A certeza e a verdade por trás de afirmações como “dois e dois são quatro” escondem receios naturais do ser humano. Chega a ser curioso que boa parte das pessoas que argumentam utilizando-se desta sentença abominem a matemática em seus afazeres. No entanto, além de incrivelmente bela, a matemática pode ser interessante para aqueles que, por alguma razão, a evitam ou mesmo desprezam.

Faz algum sentido tal desdém pois, para a maioria das crianças, jovens, e mesmo adultos, a matemática é considerada chata. Embora exista tal estigma, se apresentada de maneira distinta da habitual, a matemática pode despertar interesse e até mesmo fascínio a pessoas desinteressadas. Pode-se citar algumas razões. Talvez a principal seja a apresentação de maneira muito abstrata, demasiadamente conceitual. Isto pode atrapalhar muito a compreensão, pois uma grande parte dos alunos não conseguem entender num primeiro momento certas abstrações. Uma maneira de contornar esta situação seria partir de problemas práticos, criando imagens vivas, caracterizando os conceitos e não simplesmente enumerando definições.

Tomemos por exemplo o conceito de soma. Quanto vale dois mais dois? O papel dos professores, ao alfabetizar, passa por ilustrar como realizar tal cálculo da forma mais concreta possível, passando aos poucos para a abstração.

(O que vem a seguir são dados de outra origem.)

(* ===== verification/ZeptoCore.v ===== *)
(** * The functions of Zepto on plain values (zepto.js)

    The values these functions work on: primitives, arrays and plain objects,
    which are lists of properties in the order of their enumeration.  Then
    the functions that do not touch the document: type tests, [$.each],
    [$.extend], the conversion of names, [uniq] and [deserializeValue]. *)

From stdpp Require Import base list strings.
From Stdlib Require Import NArith.
From S2P Require Import Prelude JsString.

(** ** Values *)

(** A function is known by its source text and what it returns when it is
    called without arguments. *)
#[warnings="-register-all"]
Inductive jsval :=
| VUndef
| VNull
| VBool (b : bool)
| VNum (z : Z)
| VStr (s : jstr)
| VFun (src : jstr) (ret : jsval)
| VArr (l : list jsval)
| VObj (l : list (jstr * jsval)).

(** [$.type]. *)
Inductive jstype :=
| TyUndefined | TyNull | TyBoolean | TyNumber | TyString | TyFunction | TyArray | TyObject.

#[export] Instance jstype_eq_dec : EqDecision jstype.
Proof. solve_decision. Defined.

Definition type (v : jsval) : jstype :=
  match v with
  | VUndef => TyUndefined | VNull => TyNull | VBool _ => TyBoolean | VNum _ => TyNumber
  | VStr _ => TyString | VFun _ _ => TyFunction | VArr _ => TyArray | VObj _ => TyObject
  end.

Definition isFunction (v : jsval) : bool := bool_decide (type v = TyFunction).
Definition isArray (v : jsval) : bool := bool_decide (type v = TyArray).
Definition isPlainObject (v : jsval) : bool := bool_decide (type v = TyObject).

(** [v == null]. *)
Definition is_nullish (v : jsval) : bool :=
  match v with VUndef | VNull => true | _ => false end.

Definition truthy (v : jsval) : bool :=
  match v with
  | VUndef | VNull => false
  | VBool b => b
  | VNum z => negb (z =? 0)
  | VStr s => negb (Nat.eqb (length s) 0)
  | VFun _ _ | VArr _ | VObj _ => true
  end.

(** [String(v)]. *)
Fixpoint to_string (v : jsval) : jstr :=
  match v with
  | VUndef => js "undefined"
  | VNull => js "null"
  | VBool b => if b then js "true" else js "false"
  | VNum z => show_Z z
  | VStr s => s
  | VFun src _ => src
  | VArr l => join (js ",") ((fun x => if is_nullish x then [] else to_string x) <$> l)
  | VObj _ => js "[object Object]"
  end.

(** *** Properties *)

Fixpoint obj_get (k : jstr) (l : list (jstr * jsval)) : jsval :=
  match l with
  | [] => VUndef
  | (k', v) :: l' => if decide (k = k') then v else obj_get k l'
  end.

(** Assignment: an existing property keeps its place. *)
Fixpoint obj_set (k : jstr) (v : jsval) (l : list (jstr * jsval)) : list (jstr * jsval) :=
  match l with
  | [] => [(k, v)]
  | (k', v') :: l' => if decide (k = k') then (k', v) :: l' else (k', v') :: obj_set k v l'
  end.

(** [l[k]] for a name: the names of positions are the decimal ones. *)
Definition nth_prop {A} (f : A -> jsval) (k : jstr) (l : list A) : jsval :=
  match parse_int_str k with
  | Some z => if decide (0 <= z /\ show_Z z = k) then from_option f VUndef (l !! Z.to_nat z) else VUndef
  | None => VUndef
  end.

(** [v[k]]; only [null] and [undefined] have no properties at all.  A function
    value is anonymous and has no parameters. *)
Definition prop (v : jsval) (k : jstr) : result jsval :=
  match v with
  | VUndef | VNull => Throw
  | VObj l => Ret (obj_get k l)
  | VArr l =>
      Ret (if decide (k = js "length") then VNum (Z.of_nat (length l)) else nth_prop id k l)
  | VStr s =>
      Ret (if decide (k = js "length") then VNum (Z.of_nat (length s))
           else nth_prop (fun c => VStr [c]) k s)
  | VFun _ _ =>
      Ret (if decide (k = js "length") then VNum 0 else if decide (k = js "name") then VStr []
           else VUndef)
  | VBool _ | VNum _ => Ret VUndef
  end.

(** [likeArray]. *)
Definition likeArray (v : jsval) : bool :=
  match v with
  | VArr _ | VStr _ | VFun _ _ => true
  | VObj l => match obj_get (js "length") l with VNum _ => true | _ => false end
  | _ => false
  end.

(** ** [$.each]

    What the callback is called with, in order: an object counts as an array
    when its property [length] is a number. *)

Definition index_key (i : nat) : jstr := show_Z (Z.of_nat i).

Definition each_entries (v : jsval) : result (list (jstr * jsval)) :=
  match v with
  | VUndef | VNull => Throw
  | VArr l => Ret (imap (fun i x => (index_key i, x)) l)
  | VStr s => Ret (imap (fun i c => (index_key i, VStr [c])) s)
  | VObj l =>
      match obj_get (js "length") l with
      | VNum n => Ret ((fun i => (index_key i, obj_get (index_key i) l)) <$> seq 0 (Z.to_nat n))
      | _ => Ret l
      end
  | _ => Ret []
  end.

(** ** [$.extend] *)

Definition as_object (v : jsval) : list (jstr * jsval) := match v with VObj l => l | _ => [] end.
Definition as_array (v : jsval) : list jsval := match v with VArr l => l | _ => [] end.

(** Assignment of an element: the array grows where it must. *)
Definition arr_set (i : nat) (v : jsval) (l : list jsval) : list jsval :=
  if decide (i < length l)%nat then <[i := v]> l
  else l ++ replicate (i - length l) VUndef ++ [v].

(** [target[key]] after one round of the loop of [extend], where [t] is its
    value before and [x] the value of the source; [None]: no assignment. *)
Fixpoint extend_value (deep : bool) (t x : jsval) : option jsval :=
  match x with
  | VObj l =>
      if deep then
        Some (VObj ((fix go (l : list (jstr * jsval)) (o : list (jstr * jsval)) :=
          match l with
          | [] => o
          | (k, y) :: l' =>
              go l' (match extend_value deep (obj_get k o) y with
                     | Some v => obj_set k v o
                     | None => o
                     end)
          end) l (as_object t)))
      else Some x
  | VArr l =>
      if deep then
        Some (VArr ((fix go (i : nat) (l : list jsval) (a : list jsval) :=
          match l with
          | [] => a
          | y :: l' =>
              go (S i) l' (match extend_value deep (default VUndef (a !! i)) y with
                           | Some v => arr_set i v a
                           | None => a
                           end)
          end) 0%nat l (as_array t)))
      else Some x
  | VUndef => None
  | _ => Some x
  end.

(** [extend(target, source, deep)] on plain objects. *)
Definition extend (deep : bool) (target source : list (jstr * jsval)) : list (jstr * jsval) :=
  foldl (fun o '(k, y) =>
    match extend_value deep (obj_get k o) y with Some v => obj_set k v o | None => o end)
    target source.

(** [$.extend(deep, target, source...)]. *)
Definition extend_all (deep : bool) (target : list (jstr * jsval))
    (sources : list (list (jstr * jsval))) : list (jstr * jsval) :=
  foldl (extend deep) target sources.

(** ** Names *)

Definition is_upper (c : N) : bool := (65 <=? c)%N && (c <=? 90)%N.
Definition is_lower (c : N) : bool := (97 <=? c)%N && (c <=? 122)%N.

(** The characters the dot of a regular expression does not match. *)
Definition line_end (c : N) : bool :=
  (c =? 10)%N || (c =? 13)%N || (c =? 8232)%N || (c =? 8233)%N.

(** [camelize]: a run of hyphens disappears and the character after it is
    turned into a capital.  [dash] says whether a run has just been read. *)
Fixpoint camelize_from (dash : bool) (s : jstr) : jstr :=
  match s with
  | [] => []
  | c :: s' =>
      if (c =? 45)%N then camelize_from true s'
      else (if dash && negb (line_end c) then upper_unit c else c) :: camelize_from false s'
  end.

Definition camelize (s : jstr) : jstr := camelize_from false s.

(** The five replacements of [dasherize]. *)
Fixpoint replace_colons (s : jstr) : jstr :=
  match s with
  | 58%N :: 58%N :: s' => 47%N :: replace_colons s'
  | c :: s' => c :: replace_colons s'
  | [] => []
  end.

(** [/([A-Z]+)([A-Z][a-z])/g]: the last capital of a run starts a new word
    when a small letter follows it.  [prev] is the character before. *)
Fixpoint split_capitals (prev : option N) (s : jstr) : jstr :=
  match s with
  | [] => []
  | c :: s' =>
      let cut := from_option is_upper false prev && is_upper c
                 && match s' with d :: _ => is_lower d | [] => false end in
      (if cut then [95%N; c] else [c]) ++ split_capitals (Some c) s'
  end.

(** [/([a-z\d])([A-Z])/g]. *)
Fixpoint split_words (prev : option N) (s : jstr) : jstr :=
  match s with
  | [] => []
  | c :: s' =>
      let cut := from_option (fun p => is_lower p || is_digit p) false prev && is_upper c in
      (if cut then [95%N; c] else [c]) ++ split_words (Some c) s'
  end.

Definition dasherize (s : jstr) : jstr :=
  to_lower ((fun c => if (c =? 95)%N then 45%N else c)
    <$> split_words None (split_capitals None (replace_colons s))).

(** The properties whose numbers get no unit. *)
Definition cssNumber : list jstr :=
  [js "column-count"; js "columns"; js "font-weight"; js "line-height"; js "opacity"; js "z-index";
   js "zoom"].

Definition maybeAddPx (name : jstr) (v : jsval) : jstr :=
  match v with
  | VNum z => if decide (dasherize name ∈ cssNumber) then show_Z z else show_Z z ++ js "px"
  | _ => to_string v
  end.

(** ** Arrays *)

(** [uniq]: the items whose first position is their own. *)
Definition uniq {A} `{EqDecision A} (l : list A) : list A :=
  omap (fun '(i, x) => if index_of x l =? Z.of_nat i then Some x else None) (imap pair l).

(** [compact]. *)
Definition compact (l : list jsval) : list jsval := filter (fun v => is_nullish v = false) l.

Pode-se por exemplo aprender a fazer esta conta ao dançar um xote, preferencialmente formando um par, pois é uma música romântica, para dançar juntinho. Seguindo o compasso da zabumba, são dois pra lá, dois pra cá, resultando em quatro passos. Este ritmo musical binário tem origem em uma dança alemã de quase duzentos anos, “schottische”, que significa escocesa, erroneamente atribuída, pois de fato é uma polca. Fez grande sucesso quando o Brasil ainda era um império, recebendo acréscimos e modificações ao longo dos anos e de diversas culturas e classes sociais, de nobres a escravos, e que tornaram o xote um ritmo singular e genuinamente brasileiro. Esta dança versátil é cheia de variações rítmicas de norte a sul, também conhecida como pisadinha.

Quando crianças, aprendemos muito ao interagir manipulando objetos, sejam estes lápis, tampinhas, moedas, palitos ou brinquedos. Ao colecionar, jovens aprendem paulatinamente o conceito de conjunto e uma de suas operações mais básicas, a soma, por exemplo ao juntar dois conjuntos de objetos. Brincadeiras por trás de atividades reforçam o caráter lúdico do aprendizado das propriedades numéricas. O próprio corpo pode ser utilizado, ao se considerar os dedos como objetos que servem para reforçar a ideia de soma. Não deixa de ser um procedimento inteligente, pois cada dedo pode também ser utilizado para contagem, outra atividade lúdica e extremamente importante ao ensino de matemática. O uso de expressões similares para indicar a soma tem o sentido de apresentar possibilidades outras, por exemplo por meio do uso de verbos “juntar” “adicionar” e termos como “conte tudo”, “junte tudo”, etc.

Todo professor é também um contador de estórias e histórias. A passagem da linguagem verbal para a escrita, particularmente para a linguagem simbólica, é outro importante e cuidadoso passo que requer estratégias, como por exemplo o uso de bons livros. Por sinal, o símbolo de adição tem uma história irregular e algo curiosa. Há mais de cinco séculos, antigos manuscritos e os primeiros livros ensinavam a somar “dois e dois” em latim, sendo a conjunção “et” escrita de formas diferentes, como o “&” comercial ainda empregado hoje. Como estas formas de escrita tem cruzamentos ao escrever, com o passar dos anos os livros foram modificando o símbolo até chegar a uma cruz. Esta nova simbologia, muito cara aos cristãos, de certa forma foi disseminada por religiosos, pois eram aqueles com maior domínio da escrita e facilidade da leitura em latim.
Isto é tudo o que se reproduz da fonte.